Why push for AI that "reasons with us"? Because many high‑stakes settings — healthcare, law, finance, public policy — require decisions that are auditable and contestable as well as fluent and flexible. As regulators in the EU and the U.S. press for explainability and audit trails, and as geopolitical competition accelerates AI deployment, tools that make machine reasoning verifiable could lower barriers to adoption and oversight. Reportedly, the preprint argues such systems would let humans probe alternative assumptions, trace evidence, and better calibrate trust.

Caveats and next steps

This is a research direction, not a ready‑made product.
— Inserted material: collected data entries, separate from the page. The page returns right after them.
(* ===== verification/Results.v ===== *)
(** * The texts of the computer-use server's results

    How [native/scu_mcp.h] renders what a tool returns: the readable text of a
    result, and the content blocks around it.  Only the host's program renders
    results that are not errors. *)

From S2P Require Import Prelude Json Catalog.

Definition newline : text := [char 10].

(** [printf]'s [%s] of a pointer that may be [NULL]. *)
Definition printed (s : option text) : text := default (str "(null)") s.

(** [printf]'s [%*s] of an empty string. *)
Definition padding (width : Z) : text := replicate (Z.to_nat (Z.abs width)) " "%char.

(** Rounds [±m·2^e] to 53 bits, ties to even. *)
Definition double_round (m e : Z) : double :=
  let d := double_of_int m in Double d.(negative) d.(mantissa) (d.(exponent) + e).

Definition double_add (a b : double) : double :=
  let e := Z.min a.(exponent) b.(exponent) in
  double_round (signed a * 2 ^ (a.(exponent) - e) + signed b * 2 ^ (b.(exponent) - e)) e.

(** The cast to an integer, towards zero, of a value that fits. *)
Definition truncate (d : double) : Z :=
  if 0 <=? d.(exponent) then signed d * 2 ^ d.(exponent)
  else Z.quot (signed d) (2 ^ (- d.(exponent))).

Definition half : double := Double false 1 (-1).
Definition minus_half : double := Double true 1 (-1).

(** [(gint64)(value < 0 ? value - 0.5 : value + 0.5)]. *)
Definition rounded (value : double) : Z :=
  truncate (double_add value (if double_lt value (double_of_int 0) then minus_half else half)).

Definition truth (v : value) (k : string) : bool := yyjson_is_true (json_member v (str k)).
Definition falsity (v : value) (k : string) : bool := yyjson_is_false (json_member v (str k)).
Definition number (v : value) (k : string) : text :=
  signed_decimal (yyjson_get_sint (json_member v (str k))).
Definition string_of (v : value) (k : string) : option text := json_string v (str k).

Definition joined (ts : list text) : text := concat ts.

Section results.
Context `{Json_text}.

Definition append_result_value (v : value) : text :=
  default [] (v ≫= yyjson_write).

Definition append_result_frame (frame : value) : text :=
  str "[" ++
  joined (imap (λ i field,
    (if (i =? 0)%nat then [] else str ",") ++
    signed_decimal (rounded (yyjson_get_num (json_member frame (str field)))))
    ["x"; "y"; "width"; "height"]%string) ++
  str "]".

Definition append_tree_row (row : value) (include_frame : bool) : text :=
  padding (int_of_u32 (u32 (yyjson_get_sint (json_member row (str "depth")))) * 2) ++
  (if json_member row (str "element_id") is Some _
   then str "[" ++ number row "element_id" ++ str "] " else []) ++
  default (str "unknown") (string_of row "role") ++ str " " ++
  append_result_value (json_member row (str "label")) ++
  joined ((λ k : string,
    if json_member row (str k) is Some v
    then str " " ++ str k ++ str "=" ++ append_result_value (Some v) else [])
    <$> ["value"; "minimum"; "maximum"]%string) ++
  joined ((λ action,
    let n := yyjson_get_str (Some action) in
    if strcmp n "type_text" || strcmp n "set_value" then str " " ++ default [] n else [])
    <$> elements (json_member row (str "actions"))) ++
  (if falsity row "enabled" then str " disabled" else []) ++
  joined ((λ flag : string, if truth row flag then str " " ++ str flag else [])
    <$> ["focused"; "selected"; "checked"; "protected"; "text_truncated"]%string) ++
  (if include_frame && yyjson_is_obj (json_member row (str "frame"))
   then str " frame=" ++ append_result_frame (json_member row (str "frame")) else []) ++
  newline.

Definition append_result_error (label : string) (error : value) : text :=
  match error with
  | None => []
  | Some _ =>
      str label ++ str ": " ++ default (str "error") (string_of error "code") ++
      (if json_member error (str "index") is Some _ then
         str " (step " ++ number error "index" ++ str ", " ++
         default (str "unknown") (string_of error "tool") ++ str ")"
       else []) ++
      (if string_of error "hint" is Some hint then str ": " ++ hint else []) ++
      newline
  end.

Definition append_window (window : value) : text :=
  str "    window_id=" ++ number window "window_id" ++ str " " ++
  append_result_value (json_member window (str "title")) ++
  (if truth window "active" then str " active" else []) ++
  (if falsity window "shown" then str " hidden" else []) ++
  str " bounds=" ++ append_result_frame (json_member window (str "bounds")) ++
  str " accessibility=" ++
  (if truth window "accessibility_available" then str "yes"
   else str "no" ++
     (if string_of (json_member window (str "accessibility_error")) "hint" is Some reason
      then str " (" ++ reason ++ str ")" else [])) ++
  newline.

Definition append_app (app : value) : text :=
  str "  " ++ append_result_value (json_member app (str "app_name")) ++ str ":" ++ newline ++
  joined ((λ window, append_window (Some window)) <$> elements (json_member app (str "windows"))).

Definition append_status_result (output : value) : text :=
  let canvas := json_member output (str "canvas") in
  str "Screen: " ++ (if truth output "locked" then str "locked" else str "unlocked") ++ newline ++
  str "Canvas: " ++ number canvas "width" ++ str " x " ++ number canvas "height" ++ newline ++
  str "Windows:" ++ newline ++
  joined ((λ app, append_app (Some app)) <$> elements (json_member output (str "apps"))).

Definition append_warning (warning : value) : text :=
  str "Warning (step " ++ number warning "index" ++ str ", " ++
  printed (string_of warning "tool") ++ str "): " ++ printed (string_of warning "warning") ++
  newline.

Definition append_observation (observation : value) : text :=
  let screenshot := json_member observation (str "screenshot") in
  newline ++
  (if json_member observation (str "window_id") is Some _
   then str "Window " ++ number observation "window_id"
   else str "Desktop" ++ str "; " ++ number observation "width" ++ str " x " ++
     number observation "height") ++
  newline ++
  (if screenshot is Some _ then
     str "Screenshot: " ++ number screenshot "width" ++ str " x " ++
     number screenshot "height" ++ str "; bounds=" ++
     append_result_frame (json_member screenshot (str "bounds")) ++ newline
   else []) ++
  append_result_error "Error" (json_member observation (str "error")) ++
  append_result_error "Accessibility" (json_member observation (str "accessibility_error")) ++
  append_result_error "Screenshot" (json_member observation (str "screenshot_error")) ++
  (if truth observation "truncated"
   then str "Tree truncated; listed element IDs remain usable." ++ newline else []) ++
  (if string_of observation "tree_markdown" is Some tree then
     (if falsity observation "tree_full" then str "Tree (diff):" else str "Tree (full):") ++
     newline ++ tree
   else []).

Definition append_batch_result (output : value) : text :=
  str "Status: " ++ default (str "ok") (string_of output "status") ++ str ". completed: " ++
  number output "completed" ++ newline ++
  append_result_error "Failed" (json_member output (str "failed")) ++
  joined ((λ w, append_warning (Some w)) <$> elements (json_member output (str "warnings"))) ++
  joined ((λ o, append_observation (Some o)) <$> elements (json_member output (str "observations"))).

Definition error_payload (code hint : option text) : json :=
  result_string
    (result_string result_object (str "code") (Some (default (str "operation_failed") code)))
    (str "hint") (Some (default (str "Inspect state before retrying.") hint)).

Definition tool_named (tool : option Tool) (n : string) : bool :=
  if tool is Some tool then text_eqb tool.(name) (str n) else false.

Definition tool_result_text (tool : option Tool) (output : value) (code hint : option text) : text :=
  match output with
  | None => append_result_error "Error" (Some (error_payload code hint))
  | Some _ =>
      if tool_named tool "search_applications" || tool_named tool "launch_application" then
        default [] (string_of output "text") ++
        (if string_of output "window_notice" is Some notice then notice ++ newline else []) ++
        append_result_error "Window listing unavailable" (json_member output (str "window_error")) ++
        (if json_member output (str "apps") is Some _ then append_status_result output else [])
      else if tool_named tool "status" then append_status_result output
      else append_batch_result output
  end.

Definition text_block (body : text) : json :=
  result_string (member_text "type" "text" result_object) (str "text") (Some body).

Definition batch_failed (tool : option Tool) (output : value) : bool :=
  match tool, output with
  | Some tool, Some _ =>
      negb (tool.(batch) =? BATCH_NONE) && strcmp (json_string output (str "status")) "failed"
  | _, _ => false
  end.

Definition add_tool_result (result : json) (tool : option Tool) (output : value)
    (images : list json) (code hint : option text) : json :=
  let content :=
    if tool_named tool "status" && truth output "locked"
    then result_append result_array (text_block desktop_locked_warning) else result_array in
  let content := result_append content (text_block (tool_result_text tool output code hint)) in
  let content := if output is Some _ then foldl result_append content images else content in
  let result := result_member result (str "content") content in
  result_boolean result (str "isError")
    (match output with None => true | Some _ => batch_failed tool output end).
End results.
The paper sketches frameworks and motivates integration, but rigorous empirical evaluation, standardized benchmarks for argumentative quality, and user‑centered trials remain necessary. Can argumentation plus LLMs close the trust gap — and will regulators and industry embrace the hybrid? The answer will depend on follow‑up work, real‑world pilots, and how policymakers shape requirements for explainability and accountability.